I just got a little guy! He loved me at the store, climbed on my finger, chased me around the glass cage, nibbled ear.. even the people around commented on how relaxed he was with me.

Now he hates me. The boxed ride home and the new cage really frightened him a lot, now he hisses and bites the air at even the sight of me and I'm afraid of him bitting me. I know this is normal behavior after such a big change, I just need to be reassured. How should I interact with him? I'm a little bummed out, has the box scarred him for life?


----------



## MeanneyFids (Aug 24, 2010)

just let him settle. hes scared. give him a few days to settle in his new cage without bothering him. make sure hes eating, though he may not eat in front of you. to check if hes eating, blow in his food dish. if seed shells fly out, hes eating.

just leave him for now, talk to him, but dont try to handle him yet. let him relax a few days. then you can start i think.

welcome to the forum, others will have more advice i think


----------



## roxy culver (May 27, 2010)

Welcome to the forum...try sitting next to his cage and reading to him. Since he's used to people the sound of your voice may help calm him down.


----------



## CharlizeQ (May 30, 2011)

Thanks for the advice. He seems more comfortable in his cage now though he still doesn't want anything to do with me; when I come near he starts puffing/hissing


----------



## 4birdsNC (Dec 4, 2010)

Welcome to the forum... post pictures of your little one... we love to see all the tiels.


----------



## Petra (May 29, 2011)

Try to offer a piece of foxtail millet


----------



## Lulu The Tiel (Apr 11, 2011)

Let him settle in. Just talk to him so he can get used to the sound of your voice. Try and do things so that he can get used to you and so he can start to trust you.

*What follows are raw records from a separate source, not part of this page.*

(** * Resumable embedding pipeline (kurly/initial): a shallow embedding

    Source files modelled here:
    - [kurly/initial/initial_embedding.py]     (module [Initial])
    - [kurly/initial/retry_failed_embeddings.py] (module [Retry])

    Python values are modelled as follows.
    - [int] is [Z].
    - [str] is a list of Unicode code points ([pystr]); slicing, [strip]
      and [replace] act on code points, as in Python 3.
    - a [set] of ints is a [gset Z]; [list(s)] is [elements s].
    - the vector index is a [gmap] from point id to (vector, payload).
    - embedding vectors are lists of IEEE binary64 floats ([PrimFloat]).
    - the outside world (Ollama, Qdrant, the two JSON files, the clock) is an
      explicit [World] threaded through a state-and-exception monad. *)

From Stdlib Require Import ZArith NArith QArith List Bool Lia Floats Uint63.
From stdpp Require Import base option list gmap sets sorting.

Local Open Scope Z_scope.

(** ** Python strings *)

Module Py.

Definition pystr := list N.

(** [str.isspace] on one code point (the Unicode whitespace of CPython). *)
Definition isspace (c : N) : bool :=
  (((9 <=? c) && (c <=? 13)) || ((28 <=? c) && (c <=? 32))
   || (c =? 133) || (c =? 160) || (c =? 5760)
   || ((8192 <=? c) && (c <=? 8202))
   || (c =? 8232) || (c =? 8233) || (c =? 8239) || (c =? 8287)
   || (c =? 12288))%N.

Fixpoint lstrip (s : pystr) : pystr :=
  match s with
  | c :: s' => if isspace c then lstrip s' else s
  | [] => []
  end.

Definition rstrip (s : pystr) : pystr := rev (lstrip (rev s)).

(** [s.strip()] *)
Definition strip (s : pystr) : pystr := rstrip (lstrip s).

(** [s[:n]] for an int [n]; a negative [n] counts from the end. *)
Definition slice_to (n : Z) (s : pystr) : pystr :=
  if 0 <=? n then take (Z.to_nat n) s
  else take (length s - Z.to_nat (- n)) s.

(** [len(s)] *)
Definition len (s : pystr) : Z := Z.of_nat (length s).

Fixpoint starts_with (p s : pystr) : bool :=
  match p, s with
  | [], _ => true
  | a :: p', b :: s' => (a =? b)%N && starts_with p' s'
  | _ :: _, [] => false
  end.

(** [p in s] for strings. *)
Fixpoint contains (p s : pystr) : bool :=
  starts_with p s ||
  match s with
  | [] => false
  | _ :: s' => contains p s'
  end.

(** [s.replace(old, new)] for a non-empty [old]: leftmost non-overlapping
    occurrences. The fuel is the length of [s]; each step consumes at least
    one code point. *)
Fixpoint replace_fuel (fuel : nat) (old new s : pystr) : pystr :=
  match fuel with
  | O => s
  | S fuel' =>
      match s with
      | [] => []
      | c :: s' =>
          if starts_with old s
          then new ++ replace_fuel fuel' old new (drop (length old) s)
          else c :: replace_fuel fuel' old new s'
      end
  end.

Definition replace (old new s : pystr) : pystr :=
  replace_fuel (length s) old new s.

(** [" ".join(l)] with an arbitrary separator. *)
Fixpoint join (sep : pystr) (l : list pystr) : pystr :=
  match l with
  | [] => []
  | [x] => x
  | x :: l' => x ++ sep ++ join sep l'
  end.

(** [int(s)] on the text of a CSV cell: surrounding whitespace, an optional
    sign, then ASCII digits; anything else raises [ValueError] ([None]).
    Python's [int] also accepts an underscore between two digits and the
    decimal digits of other scripts, which [psql] never prints for a
    numeric column; they are not accepted here, so the definition is [int]
    on ASCII text without underscore and narrower elsewhere. *)
Definition digit_val (c : N) : option Z :=
  if ((48 <=? c) && (c <=? 57))%N then Some (Z.of_N (c - 48)) else None.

Others will have some more advice.


----------



## pink.snootchies (Jan 23, 2011)

Petrie was the same way when i picked him up, i got him home settled into his cage and every time i would leave/enter a room i would whistle to him (our lil call for each other) and anytime i would leave the house for more than 30 mins i would leave a radio on and then talk to him like he was one of my friends when i got back...
and eventually we would whistle convos to each other (many thought i was going bird brained hah) but then trust is building quickly between us.


----------



## CharlizeQ (May 30, 2011)

Thank you guys so much! I took all the advices here and Mishko is finally coming around. He let me hand feed him today!  

This is my Mishko:


----------



## geenz (Apr 4, 2011)

Aw what a cutie!


----------



## Virtue (May 18, 2011)

CharlizeQ said:


> Thank you guys so much! I took all the advices here and Mishko is finally coming around. He let me hand feed him today!
> 
> This is my Mishko:


Cute  but you might want to consider getting him a female companion if you know what I mean


----------



## littletiel (May 15, 2011)

Lovely!
Don't worry. Mine was also very friendly at the breeder's place, and even when we came home (we took a photo of him on my hand the minute we entered my flat). But then... While he still came out, he went all flat on my finger and growled at me, shaking.... After a few days he got better though, and now he is really affectionate. 
I was worried too though, so I know how it is. Every day I thought: "Will he ever stop this"?


----------



## pink.snootchies (Jan 23, 2011)

aweee such a cutie pie!


----------